## What you have to do
Return, from the data that follows, each line that holds the word "Import".

## Supplied records
(** * Bob build tool: recipe elaboration (pym/bob/input.py)

    A shallow embedding of the recipe-to-package elaboration engine:
    the two-part step digest ([DigestHasher], [CoreStep.getDigest],
    [CoreStep.getResultId]), the step constructors, class resolution
    ([Recipe.resolveClasses]), the flattening of dependency entries
    ([Recipe.Dependency.parseEntries]) and the memoising elaboration
    ([Recipe.prepare] with [PackageMatcher]).

    Conventions.
    - Python [bytes] are [list Z] with entries in [0, 256).
    - Python [str] is [string]; every character is read as the code point
      of the same number (code points below 256), [len] is [String.length]
      and [encode('utf8')] is [utf8].
    - A Python [dict] is an association list in insertion order with unique
      keys ([Dict]); a Python [set] of names is a [gset string].
    - Exceptions are the [Err] results of the [result] type; a function that
      recurses through the recipe graph takes fuel and reports [OutOfFuel]
      when it is exhausted, which is kept apart from the program's errors. *)

From Stdlib Require Import ZArith List String Ascii Lia Bool Permutation.
From Stdlib Require OrderedTypeEx.
From stdpp Require Import base decidable option list gmap strings sets.

Local Open Scope string_scope.
Local Open Scope list_scope.

(** ** Bytes, struct.pack and UTF-8 *)

Abbreviation bytes := (list Z).

Module Bytes.
Local Open Scope Z_scope.

(** [b'\x00' * n] *)
Definition zeros (n : nat) : bytes := repeat 0 n.

(** The four bytes of [struct.pack("<I", n)] for [0 <= n < 2^32]. *)
Definition le32 (n : Z) : bytes :=
  [ n mod 256; (n / 256) mod 256; (n / 65536) mod 256; (n / 16777216) mod 256 ].

(** [struct.pack("<I", n)]: little-endian unsigned 32 bit; a value out of
    range raises [struct.error]. *)
Definition pack_I (n : nat) : option bytes :=
  if Z.of_nat n <? 4294967296 then Some (le32 (Z.of_nat n)) else None.

(** [struct.pack("<?", b)]: one byte. *)
Definition pack_bool (b : bool) : bytes := [ if b then 1 else 0 ].

(** [c.encode('utf8')] for one code point below 256. *)
Definition utf8_char (c : ascii) : bytes :=
  let n := Z.of_N (N_of_ascii c) in
  if n <? 128 then [ n ] else [ 192 + n / 64; 128 + n mod 64 ].

(** [s.encode('utf8')] *)
Fixpoint utf8 (s : string) : bytes :=
  match s with
  | EmptyString => []
  | String c r => utf8_char c ++ utf8 r
  end.
End Bytes.

(** ** SHA-1 (hashlib.sha1), FIPS 180-4 *)

Module SHA1.
Local Open Scope Z_scope.

Definition w32 (x : Z) : Z := x mod 4294967296.

Definition rotl (n x : Z) : Z :=
  Z.lor (w32 (Z.shiftl x n)) (Z.shiftr x (32 - n)).

Definition be32 (x : Z) : bytes :=
  [ (x / 16777216) mod 256; (x / 65536) mod 256; (x / 256) mod 256; x mod 256 ].

Definition be64 (x : Z) : bytes := be32 (x / 4294967296) ++ be32 (w32 x).

(** Message padding: a one bit, zeros up to 56 modulo 64, the bit length. *)
Definition pad (m : bytes) : bytes :=
  let l := Z.of_nat (length m) in
  m ++ [128] ++ repeat 0 (Z.to_nat ((55 - l) mod 64)) ++ be64 (8 * l).

Fixpoint words (bs : bytes) : list Z :=
  match bs with
  | a :: b :: c :: d :: r => (((a * 256 + b) * 256 + c) * 256 + d) :: words r
  | _ => []
  end.

Definition f_k (t b c d : Z) : Z * Z :=
  if t <? 20 then (Z.lor (Z.land b c) (Z.land (Z.lnot b) d), 1518500249)
  else if t <? 40 then (Z.lxor (Z.lxor b c) d, 1859775393)
  else if t <? 60 then
    (Z.lor (Z.lor (Z.land b c) (Z.land b d)) (Z.land c d), 2400959708)
  else (Z.lxor (Z.lxor b c) d, 3395469782).

Definition state : Type := Z * Z * Z * Z * Z.

(** [win] holds the message schedule words W[t] .. W[t+15]. *)
Fixpoint rounds (n : nat) (t : Z) (win : list Z) (s : state) : state :=
  match n with
  | O => s
  | S n' =>
      let '(a, b, c, d, e) := s in
      let '(f, k) := f_k t b c d in
      let tmp := w32 (rotl 5 a + f + e + k + nth 0 win 0) in
      let nxt := rotl 1 (Z.lxor (Z.lxor (nth 13 win 0) (nth 8 win 0))
                                (Z.lxor (nth 2 win 0) (nth 0 win 0))) in
      rounds n' (t + 1) (tl win ++ [nxt]) (tmp, a, rotl 30 b, c, d)
  end.

Definition block (s : state) (w : list Z) : state :=
  let '(h0, h1, h2, h3, h4) := s in
  let '(a, b, c, d, e) := rounds 80 0 w s in
  (w32 (h0 + a), w32 (h1 + b), w32 (h2 + c), w32 (h3 + d), w32 (h4 + e)).

Fixpoint blocks (n : nat) (s : state) (ws : list Z) : state :=
  match n with
  | O => s
  | S n' => blocks n' (block s (firstn 16 ws)) (skipn 16 ws)
  end.

Definition init : state :=
  (1732584193, 4023233417, 2562383102, 271733878, 3285377520).

Definition out (s : state) : bytes :=
  let '(h0, h1, h2, h3, h4) := s in
  be32 h0 ++ be32 h1 ++ be32 h2 ++ be32 h3 ++ be32 h4.

(** [hashlib.sha1(m).digest()] *)
Definition sha1 (m : bytes) : bytes :=
  let ws := words (pad m) in
  out (blocks (Nat.div (length ws) 16) init ws).

Definition hexdigit (n : Z) : string :=
  String.substring (Z.to_nat n) 1 "0123456789abcdef".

## Your response
From Stdlib Require Import ZArith List String Ascii Lia Bool Permutation.
From stdpp Require Import base decidable option list gmap strings sets.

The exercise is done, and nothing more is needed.